Work task:
Write out the data exactly from its first line onward, ending with the line in which "Inductive exn : Type" appears.

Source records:

========

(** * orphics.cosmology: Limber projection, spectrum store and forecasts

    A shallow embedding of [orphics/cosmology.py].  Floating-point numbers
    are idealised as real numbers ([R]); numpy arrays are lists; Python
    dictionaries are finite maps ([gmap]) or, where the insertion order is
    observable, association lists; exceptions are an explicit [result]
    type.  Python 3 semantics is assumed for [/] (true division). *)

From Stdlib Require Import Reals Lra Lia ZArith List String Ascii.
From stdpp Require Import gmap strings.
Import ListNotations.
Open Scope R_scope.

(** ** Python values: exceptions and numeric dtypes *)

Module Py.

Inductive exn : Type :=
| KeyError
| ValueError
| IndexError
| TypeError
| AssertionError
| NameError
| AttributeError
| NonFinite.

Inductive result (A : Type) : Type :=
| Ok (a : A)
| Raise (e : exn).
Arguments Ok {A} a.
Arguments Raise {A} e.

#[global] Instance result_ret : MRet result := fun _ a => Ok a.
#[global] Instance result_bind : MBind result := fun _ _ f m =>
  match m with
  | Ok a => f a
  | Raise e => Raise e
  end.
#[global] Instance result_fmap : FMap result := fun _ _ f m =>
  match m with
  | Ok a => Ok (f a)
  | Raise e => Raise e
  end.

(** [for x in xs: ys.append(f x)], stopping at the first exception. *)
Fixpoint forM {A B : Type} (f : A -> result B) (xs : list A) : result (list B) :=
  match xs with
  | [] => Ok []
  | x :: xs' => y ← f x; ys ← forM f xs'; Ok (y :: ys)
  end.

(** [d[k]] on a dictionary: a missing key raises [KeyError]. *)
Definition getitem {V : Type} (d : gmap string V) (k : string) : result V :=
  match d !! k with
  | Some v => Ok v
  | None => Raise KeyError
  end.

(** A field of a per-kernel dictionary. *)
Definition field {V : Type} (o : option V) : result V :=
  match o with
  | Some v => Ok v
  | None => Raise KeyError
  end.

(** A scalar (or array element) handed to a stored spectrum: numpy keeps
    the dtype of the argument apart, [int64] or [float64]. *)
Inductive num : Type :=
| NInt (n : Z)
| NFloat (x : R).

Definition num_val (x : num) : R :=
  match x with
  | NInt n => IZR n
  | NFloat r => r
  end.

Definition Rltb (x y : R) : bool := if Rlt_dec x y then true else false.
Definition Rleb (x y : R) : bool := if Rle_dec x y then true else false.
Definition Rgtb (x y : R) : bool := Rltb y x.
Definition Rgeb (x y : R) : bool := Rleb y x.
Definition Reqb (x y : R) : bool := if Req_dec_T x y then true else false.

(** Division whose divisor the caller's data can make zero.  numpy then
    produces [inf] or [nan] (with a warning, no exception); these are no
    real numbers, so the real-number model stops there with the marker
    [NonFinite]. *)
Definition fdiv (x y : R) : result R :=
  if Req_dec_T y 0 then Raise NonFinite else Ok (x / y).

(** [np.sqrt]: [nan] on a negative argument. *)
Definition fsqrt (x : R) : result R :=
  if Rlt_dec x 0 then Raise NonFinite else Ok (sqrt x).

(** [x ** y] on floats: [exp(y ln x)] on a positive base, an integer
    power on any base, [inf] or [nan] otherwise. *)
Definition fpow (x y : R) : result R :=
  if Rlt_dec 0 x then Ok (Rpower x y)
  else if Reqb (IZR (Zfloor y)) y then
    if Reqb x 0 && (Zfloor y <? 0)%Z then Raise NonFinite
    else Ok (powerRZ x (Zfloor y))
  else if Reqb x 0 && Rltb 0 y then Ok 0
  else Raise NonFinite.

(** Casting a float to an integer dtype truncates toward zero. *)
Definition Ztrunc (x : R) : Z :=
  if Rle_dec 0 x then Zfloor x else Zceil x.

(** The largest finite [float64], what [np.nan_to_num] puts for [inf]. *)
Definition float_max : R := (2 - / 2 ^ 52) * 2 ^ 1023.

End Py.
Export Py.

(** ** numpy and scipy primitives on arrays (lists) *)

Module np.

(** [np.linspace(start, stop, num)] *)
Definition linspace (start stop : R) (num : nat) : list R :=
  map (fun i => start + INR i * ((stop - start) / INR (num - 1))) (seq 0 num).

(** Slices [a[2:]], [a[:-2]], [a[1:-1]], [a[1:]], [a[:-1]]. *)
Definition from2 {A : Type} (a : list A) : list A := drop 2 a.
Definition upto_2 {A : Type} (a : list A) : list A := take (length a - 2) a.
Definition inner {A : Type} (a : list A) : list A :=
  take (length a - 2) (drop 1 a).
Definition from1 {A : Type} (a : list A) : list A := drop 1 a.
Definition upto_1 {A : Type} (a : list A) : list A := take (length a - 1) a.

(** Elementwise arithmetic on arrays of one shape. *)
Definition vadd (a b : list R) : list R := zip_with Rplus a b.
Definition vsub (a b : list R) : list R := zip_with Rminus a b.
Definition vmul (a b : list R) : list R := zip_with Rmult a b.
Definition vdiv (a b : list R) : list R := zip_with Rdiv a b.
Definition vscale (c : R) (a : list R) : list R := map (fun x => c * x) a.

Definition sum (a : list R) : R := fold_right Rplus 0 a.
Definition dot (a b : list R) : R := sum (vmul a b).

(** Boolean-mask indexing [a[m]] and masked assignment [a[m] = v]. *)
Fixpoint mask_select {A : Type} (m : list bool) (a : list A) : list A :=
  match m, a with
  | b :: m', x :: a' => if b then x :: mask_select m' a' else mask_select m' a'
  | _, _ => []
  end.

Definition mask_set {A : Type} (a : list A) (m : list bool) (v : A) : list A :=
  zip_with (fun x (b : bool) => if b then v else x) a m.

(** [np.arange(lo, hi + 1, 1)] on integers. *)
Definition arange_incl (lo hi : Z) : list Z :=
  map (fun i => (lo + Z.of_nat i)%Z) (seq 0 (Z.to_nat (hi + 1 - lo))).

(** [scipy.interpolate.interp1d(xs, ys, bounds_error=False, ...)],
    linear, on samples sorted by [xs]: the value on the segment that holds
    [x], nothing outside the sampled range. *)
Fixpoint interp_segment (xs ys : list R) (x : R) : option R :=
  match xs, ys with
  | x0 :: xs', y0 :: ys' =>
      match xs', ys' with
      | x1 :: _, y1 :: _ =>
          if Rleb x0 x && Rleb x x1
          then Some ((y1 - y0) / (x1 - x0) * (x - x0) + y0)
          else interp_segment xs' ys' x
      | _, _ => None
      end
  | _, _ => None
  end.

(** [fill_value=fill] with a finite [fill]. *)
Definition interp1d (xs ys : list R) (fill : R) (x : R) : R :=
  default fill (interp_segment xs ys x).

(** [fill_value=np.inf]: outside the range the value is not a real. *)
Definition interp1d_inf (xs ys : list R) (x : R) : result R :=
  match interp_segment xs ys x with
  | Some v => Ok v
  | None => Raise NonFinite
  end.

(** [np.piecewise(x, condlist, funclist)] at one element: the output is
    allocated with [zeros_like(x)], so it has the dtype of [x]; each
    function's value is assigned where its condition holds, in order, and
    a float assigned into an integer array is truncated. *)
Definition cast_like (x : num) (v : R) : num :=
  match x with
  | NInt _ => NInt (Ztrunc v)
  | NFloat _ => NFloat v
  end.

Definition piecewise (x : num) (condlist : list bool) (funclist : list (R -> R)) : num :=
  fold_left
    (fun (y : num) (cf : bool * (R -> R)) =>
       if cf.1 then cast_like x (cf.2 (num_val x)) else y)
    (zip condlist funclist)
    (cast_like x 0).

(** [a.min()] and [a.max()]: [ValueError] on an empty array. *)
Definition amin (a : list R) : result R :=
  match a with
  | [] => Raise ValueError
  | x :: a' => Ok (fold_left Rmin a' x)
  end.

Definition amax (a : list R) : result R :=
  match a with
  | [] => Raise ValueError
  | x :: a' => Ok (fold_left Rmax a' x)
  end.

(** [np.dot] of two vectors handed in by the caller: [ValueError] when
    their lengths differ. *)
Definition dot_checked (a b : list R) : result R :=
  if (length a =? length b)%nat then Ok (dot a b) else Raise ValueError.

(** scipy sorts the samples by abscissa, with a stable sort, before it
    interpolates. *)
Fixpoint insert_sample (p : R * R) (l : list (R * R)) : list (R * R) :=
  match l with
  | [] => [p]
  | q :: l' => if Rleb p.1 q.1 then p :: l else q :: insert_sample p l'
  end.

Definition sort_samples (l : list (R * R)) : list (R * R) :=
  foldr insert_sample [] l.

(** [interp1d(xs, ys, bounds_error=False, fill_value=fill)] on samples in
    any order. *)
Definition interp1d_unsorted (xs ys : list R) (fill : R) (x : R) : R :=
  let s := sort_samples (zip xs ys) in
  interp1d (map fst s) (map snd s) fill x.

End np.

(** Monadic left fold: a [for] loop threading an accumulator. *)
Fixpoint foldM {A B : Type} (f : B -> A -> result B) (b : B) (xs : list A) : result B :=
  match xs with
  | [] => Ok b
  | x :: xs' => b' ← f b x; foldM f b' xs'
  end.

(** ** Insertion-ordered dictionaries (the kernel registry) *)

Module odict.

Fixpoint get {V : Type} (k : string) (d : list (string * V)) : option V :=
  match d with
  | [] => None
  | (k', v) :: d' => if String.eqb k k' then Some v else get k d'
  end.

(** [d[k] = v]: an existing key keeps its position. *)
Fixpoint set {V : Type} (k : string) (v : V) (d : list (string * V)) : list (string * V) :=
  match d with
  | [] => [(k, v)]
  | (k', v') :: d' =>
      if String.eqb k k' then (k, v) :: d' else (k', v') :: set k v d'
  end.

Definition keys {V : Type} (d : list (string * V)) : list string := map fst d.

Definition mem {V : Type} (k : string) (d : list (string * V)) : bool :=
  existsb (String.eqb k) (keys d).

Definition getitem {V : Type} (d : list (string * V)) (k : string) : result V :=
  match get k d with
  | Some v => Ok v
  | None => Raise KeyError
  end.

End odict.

========

Response:
(** * orphics.cosmology: Limber projection, spectrum store and forecasts

    A shallow embedding of [orphics/cosmology.py].  Floating-point numbers
    are idealised as real numbers ([R]); numpy arrays are lists; Python
    dictionaries are finite maps ([gmap]) or, where the insertion order is
    observable, association lists; exceptions are an explicit [result]
    type.  Python 3 semantics is assumed for [/] (true division). *)

From Stdlib Require Import Reals Lra Lia ZArith List String Ascii.
From stdpp Require Import gmap strings.
Import ListNotations.
Open Scope R_scope.

(** ** Python values: exceptions and numeric dtypes *)

Module Py.

Inductive exn : Type :=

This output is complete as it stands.